▶ TASK OBJECTIVE:
Transcribe the data in full; each line must match exactly.

Stored items:
==============================
Lemma threshold_classification_witness :
  exists (report : Controller.Report) (fs' : Fs.t) (item : Controller.Item),
    Controller.run_and_compare Demo.lib Demo.host Demo.query Demo.fs0
    = (Return (Controller.ReportResponse report), fs') /\
    Controller.r_items report !! 1%nat = Some item /\
    Controller.url item = "https://b.example" /\
    (Controller.status item = "fail"
     <-> PrimFloat.leb (Controller.ssim_threshold Demo.query) 0.5%float = false).
Proof.
  destruct demo_run_reports as (report & fs' & E).
  destruct (threshold_classification Demo.lib Demo.host Demo.query Demo.fs0 fs' report
              1%nat "https://b.example" 0.5%float 42.0%float
              "diff of B and B changed" E)
    as (item & Hi & Hurl & _ & Hfail & _).
  - vm_compute. reflexivity.
  - exists "B", "B changed", "B", "B changed".
    split; [vm_compute; reflexivity|]. split; [vm_compute; reflexivity|].
    split; [reflexivity|]. split; reflexivity.
  - exists report, fs', item. repeat split; try assumption; apply Hfail.
Defined.

Lemma report_items_match_urls_witness :
  exists (report : Controller.Report) (fs' : Fs.t),
    Controller.run_and_compare Demo.lib Demo.host Demo.query Demo.fs0
    = (Return (Controller.ReportResponse report), fs') /\
    List.map Controller.url (Controller.r_items report) = Demo.urls /\
    Controller.totals_sum (Controller.r_totals report) = 5.
Proof.
  destruct demo_run_reports as (report & fs' & E).
  destruct (report_items_match_urls Demo.lib Demo.host Demo.query Demo.fs0 fs' report E)
    as (_ & Hmap & _ & Hsum).
  exists report, fs'. rewrite demo_run_urls in Hmap, Hsum.
  repeat split; assumption.
Defined.

Lemma warn_never_assigned_witness :
  exists (report : Controller.Report) (fs' : Fs.t),
    Controller.run_and_compare Demo.lib Demo.host Demo.query Demo.fs0
    = (Return (Controller.ReportResponse report), fs') /\
    Controller.r_totals report !! "warn" = Some 0.
Proof.
  destruct demo_run_reports as (report & fs' & E).
  destruct (warn_never_assigned Demo.lib Demo.host Demo.query Demo.fs0 fs' report E)
    as [_ Hwarn].
  exists report, fs'. split; assumption.
Defined.



Example threshold_default_boundary :
  Controller.ssim_threshold_default = 0.92%float /\
  PrimFloat.leb Controller.ssim_threshold_default 0.92%float = true /\
  PrimFloat.leb Controller.ssim_threshold_default 0.9199999%float = false /\
  PrimFloat.leb Controller.ssim_threshold_default 1.0%float = true.
Proof. repeat split. Qed.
==============================
▶ WRITTEN SOLUTION:
Lemma threshold_classification_witness :
  exists (report : Controller.Report) (fs' : Fs.t) (item : Controller.Item),
    Controller.run_and_compare Demo.lib Demo.host Demo.query Demo.fs0
    = (Return (Controller.ReportResponse report), fs') /\
    Controller.r_items report !! 1%nat = Some item /\
    Controller.url item = "https://b.example" /\
    (Controller.status item = "fail"
     <-> PrimFloat.leb (Controller.ssim_threshold Demo.query) 0.5%float = false).
Proof.
  destruct demo_run_reports as (report & fs' & E).
  destruct (threshold_classification Demo.lib Demo.host Demo.query Demo.fs0 fs' report
              1%nat "https://b.example" 0.5%float 42.0%float
              "diff of B and B changed" E)
    as (item & Hi & Hurl & _ & Hfail & _).
  - vm_compute. reflexivity.
  - exists "B", "B changed", "B", "B changed".
    split; [vm_compute; reflexivity|]. split; [vm_compute; reflexivity|].
    split; [reflexivity|]. split; reflexivity.
  - exists report, fs', item. repeat split; try assumption; apply Hfail.
Defined.

Lemma report_items_match_urls_witness :
  exists (report : Controller.Report) (fs' : Fs.t),
    Controller.run_and_compare Demo.lib Demo.host Demo.query Demo.fs0
    = (Return (Controller.ReportResponse report), fs') /\
    List.map Controller.url (Controller.r_items report) = Demo.urls /\
    Controller.totals_sum (Controller.r_totals report) = 5.
Proof.
  destruct demo_run_reports as (report & fs' & E).
  destruct (report_items_match_urls Demo.lib Demo.host Demo.query Demo.fs0 fs' report E)
    as (_ & Hmap & _ & Hsum).
  exists report, fs'. rewrite demo_run_urls in Hmap, Hsum.
  repeat split; assumption.
Defined.

Lemma warn_never_assigned_witness :
  exists (report : Controller.Report) (fs' : Fs.t),
    Controller.run_and_compare Demo.lib Demo.host Demo.query Demo.fs0
    = (Return (Controller.ReportResponse report), fs') /\
    Controller.r_totals report !! "warn" = Some 0.
Proof.
  destruct demo_run_reports as (report & fs' & E).
  destruct (warn_never_assigned Demo.lib Demo.host Demo.query Demo.fs0 fs' report E)
    as [_ Hwarn].
  exists report, fs'. split; assumption.
Defined.



Example threshold_default_boundary :
  Controller.ssim_threshold_default = 0.92%float /\
  PrimFloat.leb Controller.ssim_threshold_default 0.92%float = true /\
  PrimFloat.leb Controller.ssim_threshold_default 0.9199999%float = false /\
  PrimFloat.leb Controller.ssim_threshold_default 1.0%float = true.
Proof. repeat split. Qed.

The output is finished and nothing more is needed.